Digging Through History

Construction of Line 3 yielded more than 50,000 artifacts in the central Athens sections alone. The stations at Syntagma and Monastiraki were particularly rich: beneath Syntagma, workers encountered the bed of the ancient Eridanos River, a Roman bath complex, Byzantine ruins, and human burials spanning multiple periods. Rather than simply catalogue and remove these finds, the designers made them part of the experience. Display cases were built into the station concourses. Syntagma station, opened in 2000, shows cross-sections of the excavation layers behind glass alongside artifacts. Passengers changing trains can stop and look at a city that existed seventeen centuries before the train they are about to board.

Extension to Piraeus

The westward push to Piraeus was a long time coming. Construction on the Piraeus extension began with a signed contract on 1 March 2012 between Attiko Metro S.A. and a joint construction venture. The extension to Nikaia in 2020 brought the municipalities of Korydallos and Nikaia into the metro's catchment area, serving approximately 132,000 additional passengers daily. The final three stations — Maniatika, Piraeus, and Dimotiko Theatro — all opened together on 10 October 2022. The completed line now links the Port of Piraeus, one of Europe's largest passenger ports, directly to Athens International Airport. One transfer-free ride connects the ship terminal to the departure hall. The dual-voltage rolling stock, supplied by ROTEM, switches automatically from 750 V DC third-rail inside the tunnels to 25 kV AC overhead catenary on the surface section to the airport.

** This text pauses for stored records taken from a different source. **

Lemma mutate_touches ttl0 node_auth md metrics m t1 t2 t3 t4 s : registry_ok s ->
  (mutate ttl0 node_auth md metrics m t1 t2 t3 t4 s).2 = s
  \/ exists p, authenticate_mutation node_auth md (claimed_peer m) = Ok p
       /\ touches p (latest t1 t2 t3 t4) s (mutate ttl0 node_auth md metrics m t1 t2 t3 t4 s).2.
Proof.
  intros Hs. destruct m as [rq|claim ids]; unfold mutate, register_skills, unregister_skills, claimed_peer.
  - destruct (authenticate_mutation node_auth md (rq_peer_id rq)) as [p|]; [|by left].
    right. exists p. split; [done|]. eapply touches_weaken; [|apply then_metric_touches, register_touches].
    unfold latest. lia.
  - destruct (authenticate_mutation node_auth md claim) as [p|]; [|by left].
    right. exists p. split; [done|]. eapply touches_weaken; [|apply then_metric_touches, (unregister_touches _ _ t1 t2 t3 _ Hs)].
    unfold latest. lia.
Qed.

(** C37: only its owner changes a registration. Whatever a registration or
    unregistration request claims, a peer's entry changes only when the
    entry had expired by the call's clock readings, or when the request's metadata
    names that very peer, carries the token of its node, the node is not
    revoked, and the claim is the same peer. *)
Theorem only_the_owner_changes_a_registration (ttl0 : Z) (ops : list RegistryOp)
    (node_auth : option NodeTokenAuth) (md : RequestMetadata) (metrics : bool) (m : Mutation)
    (t1 t2 t3 t4 : Clock) (q : PeerId) :
  let s := registry_run ttl0 ops in
  let s' := (mutate ttl0 node_auth md metrics m t1 t2 t3 t4 s).2 in
  nodes s' !! q = nodes s !! q
  \/ (exists r, nodes s !! q = Some r /\ nodes s' !! q = None
        /\ reg_expires_at r <= latest t1 t2 t3 t4)
  \/ proves_identity node_auth md (claimed_peer m) q.
Proof.
  intros s s'. subst s'.
  assert (Hcase : forall p s', authenticate_mutation node_auth md (claimed_peer m) = Ok p ->
    touches p (latest t1 t2 t3 t4) s s' ->
    nodes s' !! q = nodes s !! q
    \/ (exists r, nodes s !! q = Some r /\ nodes s' !! q = None
          /\ reg_expires_at r <= latest t1 t2 t3 t4)
    \/ proves_identity node_auth md (claimed_peer m) q).
  { intros p s' Hauth Ht. destruct (decide (q = p)) as [->|Hne].
    - right. right. by apply authenticate_mutation_ok.
    - destruct (Ht q Hne) as [?|(r & ? & ? & ?)]; [by left|]. right. left. by exists r. }
  destruct (mutate_touches ttl0 node_auth md metrics m t1 t2 t3 t4 s (registry_run_ok ttl0 ops))
    as [->|(p & Hp & Ht)]; [by left|by apply (Hcase p)].
Qed.

(** A lifetime past the range of the clock panics the handler. *)
Lemma long_lifetime_panics ttl0 node_auth md metrics rq p t1 t2 t4 s :
  authenticate_mutation node_auth md (rq_peer_id rq) = Ok p -> rq_ttl_seconds rq <> 0 ->
  INSTANT_MAX < instant t1 + from_secs (rq_ttl_seconds rq) ->
  register_skills ttl0 node_auth md metrics rq t1 t2 t4 s = (Err InstantOverflow, s).
Proof.
  intros Ha Httl Hlong. unfold register_skills. rewrite Ha.
  rewrite (proj2 (Z.eqb_neq _ _) Httl).
  unfold register_with_features, registration_for, bind, lift, ttl_or_default, instant_add. simpl.
  by rewrite (proj2 (Z.leb_gt _ _) Hlong).
Qed.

The Airport Train That Almost Disappeared

Not everything about Line 3 has run smoothly. On 1 November 2018, the transit operator STASY introduced a new timetable that cancelled direct metro services from central Athens to the airport. The reason was pragmatic if embarrassing: a shortage of spare parts for the dual-voltage fleet meant there were not enough trains to run the full service. Passengers who needed the airport had to change trains at an intermediate station. The reaction was immediate and vocal — including a formal complaint from the Transport Ministry's General Secretary, who argued that STASY required ministerial approval before making such a change. Eight days later, on 9 November 2018, STASY reversed course and reinstated the direct service from 10 November. The episode was brief, but it illustrated how deeply the airport connection had embedded itself in the expectations of both travellers and the city's political establishment.

A Network Still Growing

Line 3 continues to shape Athens. Its arrival in Nikaia in 2020 extended urban transit into working-class western suburbs that had relied on buses for decades. The planned Line 4 — a U-shaped route that will cross the city on a different axis — absorbed a branch-line proposal that was originally part of Line 3's early designs. The network the first tunnellers envisioned in the 1990s has become something larger and more interconnected than the original plans suggested. Beneath the ancient city, the trains run through rock that remembers everything — and carry passengers who mostly don't think about that at all, which is also, in its own way, a kind of continuity.

From the Air

The central alignment of Line 3 runs roughly east-west through Athens at approximately 37.97°N, with the metro's midpoint around 23.73°E. From the air at 3,000–5,000 feet, the underground route is not directly visible, but the Syntagma Square terminus and the Monastiraki area are navigational anchors in the city centre. The surface section from Doukissis Plakentias to the airport follows the A6 motorway corridor clearly visible from altitude. Athens International Airport (LGAV / Eleftherios Venizelos) is the eastern terminus of the extended Line 3 service, at 37.94°N, 23.95°E.